== STUDY MATERIAL

Lemma visualizer_step_directory_ok s e : directory_ok s -> directory_ok (visualizer_step localeCompare node_order s e).
Proof.
  intros Hok. unfold visualizer_step.
  destruct e as [now hidden p|hidden id| |now hidden id reply|now|now|]; try (destruct (negb _); [done|]).
  - by apply run_effects_directory_ok, (directory_ok_core s).
  - unfold fire_timer. destruct (vd_live s !! id) as [[k due]|]; [|done].
    apply (directory_ok_core s); [by rewrite dcore_publish|done].
  - destruct (vd_flushTimer s); [by apply flush_directory_ok|done].
  - unfold directory_reply. destruct (vd_resolves s !! id) as [r|] eqn:Er; [|done]. cbn zeta.
    destruct (tail (dr_chunks r)) as [|c cs] eqn:Et; [|by apply (next_chunk_ok _ _ r)].
    assert (He := end_resolve_ok s id r Er Et Hok). destruct (_ || _); [done|].
    apply run_effects_directory_ok. by eapply directory_ok_core, He.
  - unfold prune_tick. destruct (negb _); [done|]. destruct (prunePacketNetworkState _ _) as [pruned network].
    destruct pruned; [|by apply (directory_ok_core s)]. by apply rebuild_directory_ok, (directory_ok_core s).
  - apply (directory_ok_core s); [apply dcore_forget|done].
  - by apply (directory_ok_core s).
Qed.

Lemma initial_directory_ok now p : directory_ok (initial_data now p).
Proof.
  split; unfold unsent; cbn; rewrite ?map_to_list_empty; try done; cbn; try constructor; by intros x Hx%elem_of_nil.
Qed.

Lemma mount_directory_ok now hidden p : directory_ok (visualizer_mount localeCompare node_order now hidden p).
Proof.
  unfold visualizer_mount. generalize (initial_directory_ok now p). generalize (initial_data now p) as s. intros s Hs.
  apply packets_effect_directory_ok, rebuild_directory_ok.
  apply (directory_ok_core (self_effect now s)); [apply dcore_reset|]. by apply (directory_ok_core s); [apply dcore_self|].
Qed.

====

EXERCISE REQUIREMENTS.
From the first line of the data through the line with "assert (He := end_resolve_ok", quote each line exactly and add nothing else.

ANSWER FOR THIS EXERCISE.
Lemma visualizer_step_directory_ok s e : directory_ok s -> directory_ok (visualizer_step localeCompare node_order s e).
Proof.
  intros Hok. unfold visualizer_step.
  destruct e as [now hidden p|hidden id| |now hidden id reply|now|now|]; try (destruct (negb _); [done|]).
  - by apply run_effects_directory_ok, (directory_ok_core s).
  - unfold fire_timer. destruct (vd_live s !! id) as [[k due]|]; [|done].
    apply (directory_ok_core s); [by rewrite dcore_publish|done].
  - destruct (vd_flushTimer s); [by apply flush_directory_ok|done].
  - unfold directory_reply. destruct (vd_resolves s !! id) as [r|] eqn:Er; [|done]. cbn zeta.
    destruct (tail (dr_chunks r)) as [|c cs] eqn:Et; [|by apply (next_chunk_ok _ _ r)].
    assert (He := end_resolve_ok s id r Er Et Hok). destruct (_ || _); [done|].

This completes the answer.